In just the United States alone, the food and beverage industry employed 10-to-12 million people, and a huge portion of those workers were laid-off or furloughed after social distancing went into full effect with eateries closing down and reducing staff. Not to mention, many establishments that have been able to stay open have still seen extreme losses financially. The results of these unprecedented times in the food industry have caused stress, and in some cases permanent closures.

For Lost Bread Co. however, it’s reportedly because of a pending separation between the baker and operator, Alex Bois, and Avram Hornik, who owns the space. The change came quite abruptly as well, with the staff being told on Sunday and Monday that the cafe would be closed indefinitely.

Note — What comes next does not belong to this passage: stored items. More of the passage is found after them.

(** X6: every suggestion request of a run of a new component is the
    manual trigger of the suggest action, and it goes to a modified
    editor that a mount event of the run has brought; no request is made
    on any other editor. *)
Theorem X6_requests_only_on_mounted_editors :
  forall (chars : list string) (t0 : N) (evs : list Event)
         (t : N) (ed : EditorId) (source handlerId : string),
    In (t, EditorTrigger ed source handlerId) (snd (run evs (boot chars t0))) ->
    source = "manual_trigger"
    /\ handlerId = "editor.action.triggerSuggest"
    /\ In ed (mounted evs).
Proof.
  intros chars t0 evs.
  apply (known_run chars evs [] (boot chars t0) (Inv_boot chars t0)).
  split.
  - intros ed H. discriminate H.
  - intros t ed [].
Qed.

Lemma X6_requests_witness :
  In 4 (mounted [EvMount (mkDiffEditor 1 2); EvMount (mkDiffEditor 3 4);
               EvChange "a:" (keystroke ":"); EvElapse 300]).
Proof.
  apply (X6_requests_only_on_mounted_editors [":"] 0
           [EvMount (mkDiffEditor 1 2); EvMount (mkDiffEditor 3 4);
            EvChange "a:" (keystroke ":"); EvElapse 300]
           300 4 "manual_trigger" "editor.action.triggerSuggest").
  vm_compute. right. left. reflexivity.
Defined.

Lemma count_step chars ev w :
  Inv chars w ->
  (List.length (filter is_timer_run (snd (step ev w)))
   + List.length (timers (fst (step ev w)))
   <= List.length (timers w) + count_qualifying chars [ev])%nat.
Proof.
  intro HI. destruct ev as [newValue e | editor | src monaco | dt].
  - destruct (change_Inv_cases _ newValue e _ HI)
      as (Htr & [(Hq & Hw) | (Hq & Hw & Hnew)]); rewrite Htr, Hw.
    + simpl. lia.
    + rewrite Hnew. simpl. rewrite Hq. lia.
  - simpl. lia.
  - cbn [step]. rewrite dispatch_world.
    rewrite (filter_none _ _ (dispatch_calm _ src monaco _ (Inv_listeners _ _ HI))).
    simpl. lia.
  - cbn [step].
    destruct (elapse_Inv_cases _ dt _ HI)
      as [(Hnil & Hel) | (t & captured & Hone & _ & _ & [(_ & Hel) | (_ & Hel)])];
      rewrite Hel; cbn [fst snd timers with_clock with_timers].
    + simpl. lia.
    + rewrite Hone. destruct captured; simpl; lia.
    + simpl. lia.
Qed.

Lemma count_qualifying_cons chars ev rest :
  count_qualifying chars (ev :: rest)
  = (count_qualifying chars [ev] + count_qualifying chars rest)%nat.
Proof. destruct ev; simpl; lia. Qed.

Lemma count_run chars evs :
  forall w,
    Inv chars w ->
    (List.length (filter is_timer_run (snd (run evs w)))
     + List.length (timers (fst (run evs w)))
     <= List.length (timers w) + count_qualifying chars evs)%nat.
Proof.
  induction evs as [|ev rest IH]; intros w HI.
  - simpl. lia.
  - rewrite run_cons, count_qualifying_cons. cbn [fst snd].
    rewrite filter_app, length_app.
    pose proof (count_step _ ev _ HI) as Hstep.
    pose proof (IH _ (Inv_step _ ev _ HI)) as Hrest.
    lia.
Qed.

(** X7: a component never runs more triggers than it was given
    qualifying change events: in any run of a new component the number
    of suggestion requests and uncaught errors together, plus the triggers
    still pending at the end, is at most the number of change events whose
    first insertion is a trigger character. *)
Theorem X7_no_more_triggers_than_qualifying_changes :
  forall (chars : list string) (t0 : N) (evs : list Event),
    (List.length (filter is_timer_run (snd (run evs (boot chars t0))))
     + List.length (timers (fst (run evs (boot chars t0))))
     <= count_qualifying chars evs)%nat.
Proof.
  intros chars t0 evs.
  apply (count_run chars evs (boot chars t0) (Inv_boot chars t0)).
Qed.

Lemma prompt_step chars ev w :
  Inv chars w -> prompt w -> prompt (fst (step ev w)).
Proof.
  intros HI Hp. destruct ev as [newValue e | editor | src monaco | dt].
  - destruct (change_Inv_cases _ newValue e _ HI)
      as (_ & [(_ & Hw) | (_ & Hw & Hnew)]); rewrite Hw; [exact Hp|].
    unfold prompt. rewrite Hnew. constructor; [|constructor].
    change (clock (rescheduled w)) with (clock w). cbn [due]. lia.
  - exact Hp.
  - cbn [step]. rewrite dispatch_world. exact Hp.
  - cbn [step]. unfold prompt in *.
    destruct (elapse_Inv_cases _ dt _ HI)
      as [(Hnil & Hel) | (t & captured & Hone & _ & _ & [(_ & Hel) | (_ & Hel)])];
      rewrite Hel; cbn [fst timers clock with_clock with_timers].
    + rewrite Hnil. constructor.
    + constructor.
    + rewrite Hone in *. inversion Hp as [|? ? Hle _]; subst.
      constructor; [lia | constructor].
Qed.

Lemma reachable_prompt chars w : reachable chars w -> prompt w.
Proof.
  induction 1 as [t0 | ev w Hreach IH].
  - constructor.
  - apply (prompt_step chars); [apply reachable_Inv, Hreach | exact IH].
Qed.

(** X8: in every world a component can reach, a pending trigger is due
    no earlier than now and no later than one delay from now; so after
    300 units without a qualifying change nothing is pending any more. *)
Theorem X8_pending_trigger_runs_within_the_delay :
  forall (chars : list string) (w : World),
    reachable chars w ->
    Forall (fun t => clock w <= due t /\ due t <= clock w + 300) (timers w)
    /\ forall dt, 300 <= dt -> timers (fst (elapse dt w)) = [].
Proof.
  intros chars w Hreach.
  pose proof (reachable_Inv _ _ Hreach) as HI.
  pose proof (reachable_prompt _ _ Hreach) as Hp.
  split.
  - destruct HI as (_ & _ & Hdue & _). unfold prompt in Hp.
    rewrite Forall_forall in *. intros t Hin. split; auto.
  - intros dt Hdt.
    destruct (elapse_Inv_cases _ dt _ HI)
      as [(Hnil & Hel) | (t & captured & Hone & _ & _ & [(_ & Hel) | (Hlate & _)])].
    + rewrite Hel. exact Hnil.
    + rewrite Hel. reflexivity.
    + unfold prompt in Hp. rewrite Hone in Hp.
      inversion Hp as [|? ? Hle _]; subst. lia.
Qed.

Lemma X8_pending_trigger_witness :
  timers (fst (elapse 300
                 (fst (run [EvChange "a:" (keystroke ":"); EvElapse 299;
                            EvChange "a::" (keystroke ":"); EvElapse 120]
                         (boot [":"] 0)))))
  = [].
Proof.
  destruct (X8_pending_trigger_runs_within_the_delay [":"]
              (fst (run [EvChange "a:" (keystroke ":"); EvElapse 299;
                         EvChange "a::" (keystroke ":"); EvElapse 120]
                      (boot [":"] 0)))
              (reachable_run [":"] _ _ (reach_boot [":"] 0)))
    as [_ Hquiet].
  apply (Hquiet 300). vm_compute. discriminate.
Defined.

Lemma X2_handle_is_latest_mount_witness :
  modifiedEditor
    (state (this (fst (run [EvChange "a:" (keystroke ":"); EvElapse 300;
                            EvDecorations 2 (mkMonaco (fun _ => None)
                                               (fun _ _ => []))]
                         (fst (step (EvMount (mkDiffEditor 1 2))
                                 (boot [":"] 0)))))))
  <> None.
Proof.
  apply (X2_handle_is_latest_mount
           [EvChange "a:" (keystroke ":"); EvElapse 300;
            EvDecorations 2 (mkMonaco (fun _ => None) (fun _ _ => []))]
           (fst (step (EvMount (mkDiffEditor 1 2)) (boot [":"] 0)))).
  discriminate.
Defined.

(** ** Which insertions qualify *)

Lemma includes_In xs x : includes xs x = true <-> In x xs.
Proof.
  unfold includes. rewrite existsb_exists. split.
  - intros (y & Hin & Heq). apply String.eqb_eq in Heq. subst. exact Hin.
  - intro Hin. exists x. split; [exact Hin | apply String.eqb_refl].
Qed.

Lemma qualifies_In chars e :
  qualifies chars e = true <-> exists s, first_text e = Some s /\ In s chars.
Proof.
  unfold qualifies, first_text. destruct (changes e) as [|c rest].
  - split; [discriminate | intros (s & H & _); discriminate H].
  - rewrite includes_In. split.
    + intro H. exists (text c). auto.
    + intros (s & H & Hin). injection H as <-. exact Hin.
Qed.

(** X9: [onChange] touches the scheduling exactly when the text of the
    first insertion is, as a whole, one of the trigger strings.  With
    one-character trigger strings an insertion of any other length, such
    as a pasted text that contains a trigger character or the empty text
    of a deletion, schedules nothing and cancels nothing. *)
Theorem X9_trigger_is_whole_text_match :
  forall (w : World) (newValue : string) (e : ChangeEvent),
    (scheduling (fst (step (EvChange newValue e) w)) <> scheduling w
     <-> exists s,
           first_text e = Some s /\ In s (triggerCharacters (state (this w))))
    /\ (forall s,
          Forall (fun c => String.length c = 1%nat)
            (triggerCharacters (state (this w))) ->
          first_text e = Some s ->
          String.length s <> 1%nat ->
          step (EvChange newValue e) w
          = (w, [(clock w, OnValueChange newValue)])).
Proof.
  intros w newValue e. rewrite <- qualifies_In, step_change. split.
  - destruct (qualifies _ e); cbn [fst]; split.
    + reflexivity.
    + intros _ Heq. unfold scheduling, rescheduled in Heq. cbn in Heq.
      injection Heq as _ _ Hnext. lia.
    + intro H. contradiction H. reflexivity.
    + discriminate.
  - intros s Hone Hfirst Hlen.
    destruct (qualifies _ e) eqn:Hq; [|reflexivity].
    apply qualifies_In in Hq. destruct Hq as (s' & Hfirst' & Hin).
    rewrite Hfirst in Hfirst'. injection Hfirst' as <-.
    rewrite Forall_forall in Hone. contradiction (Hlen (Hone _ Hin)).
Qed.

Lemma X9_trigger_is_whole_text_witness :
  step (EvChange "{a:1}" (mkChangeEvent [mkChange "a:1" 1 0] 3))
    (rescheduled (boot [":"; "a"] 0))
  = (rescheduled (boot [":"; "a"] 0), [(0, OnValueChange "{a:1}")]).
Proof.
  apply (X9_trigger_is_whole_text_match (rescheduled (boot [":"; "a"] 0))
           "{a:1}" (mkChangeEvent [mkChange "a:1" 1 0] 3))
    with (s := "a:1").
  - repeat constructor.
  - reflexivity.
  - discriminate.
Defined.

(** ** What a formatted marker tells *)

Lemma all_digits_uint d : all_digits (NilEmpty.string_of_uint d) = true.
Proof. induction d; simpl; auto. Qed.

Lemma all_digits_decimal n : all_digits (decimal n) = true.
Proof.
  unfold decimal, NilZero.string_of_uint.
  destruct (N.to_uint n) eqn:Hd; try (rewrite <- Hd; apply all_digits_uint).
  reflexivity.
Qed.

Lemma to_uint_nonnil n : N.to_uint n <> Decimal.Nil.
Proof.
  destruct n as [|p]; [discriminate|].
  apply DecimalPos.Unsigned.to_uint_nonnil.
Qed.

Lemma decimal_inj a b : decimal a = decimal b -> a = b.
Proof.
  unfold decimal. intro H.
  apply DecimalN.Unsigned.to_uint_inj.
  pose proof (NilZero.usu _ (to_uint_nonnil a)) as Ha.
  pose proof (NilZero.usu _ (to_uint_nonnil b)) as Hb.
  rewrite H, Hb in Ha. injection Ha as Ha. symmetry. exact Ha.
Qed.

Lemma append_inj_l (s a b : string) : (s ++ a = s ++ b)%string -> a = b.
Proof.
  induction s as [|c s IH]; simpl; intro H; [exact H|].
  injection H as H. apply IH, H.
Qed.

(** Two numerals followed by the same character that is no digit end at
    the same place. *)
Lemma split_at_nondigit (c : ascii) :
  is_digit c = false ->
  forall a b r r',
    all_digits a = true -> all_digits b = true ->
    (a ++ String c r = b ++ String c r')%string ->
    a = b /\ r = r'.
Proof.
  intros Hc. induction a as [|x a IH]; intros [|y b] r r' Ha Hb H; simpl in *.
  - injection H as H. auto.
  - injection H as Hy _. subst y.
    apply andb_true_iff in Hb. destruct Hb as [Hb _]. congruence.
  - injection H as Hx _. subst x.
    apply andb_true_iff in Ha. destruct Ha as [Ha _]. congruence.
  - injection H as Hxy H. subst y.
    apply andb_true_iff in Ha. apply andb_true_iff in Hb.
    destruct (IH b r r' (proj2 Ha) (proj2 Hb) H) as [Hab Hr].
    subst. auto.
Qed.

For now, the cafe’s general manager, Gabrielle Abramson, launched a GoFundMe page to help the Lost Bread Co. cafe employees pay their bills. Donations will go toward rent, bills and food as staff members navigate this sudden transition. According to The Philadelphia Inquirer, employees have been offered positions for similar pay at other Four Corners restaurants, according to Hornik. Bois also let the Inquirer know that in the spring, Lost Bread will resume baking at its previous home in Kensington, and would add a cafe, both under his direction. And in the interim, the business will continue to bake for its retail customers and farmers markets from its home inside Hornik’s Craft Hall complex in Fishtown while the wholesale operation is ending.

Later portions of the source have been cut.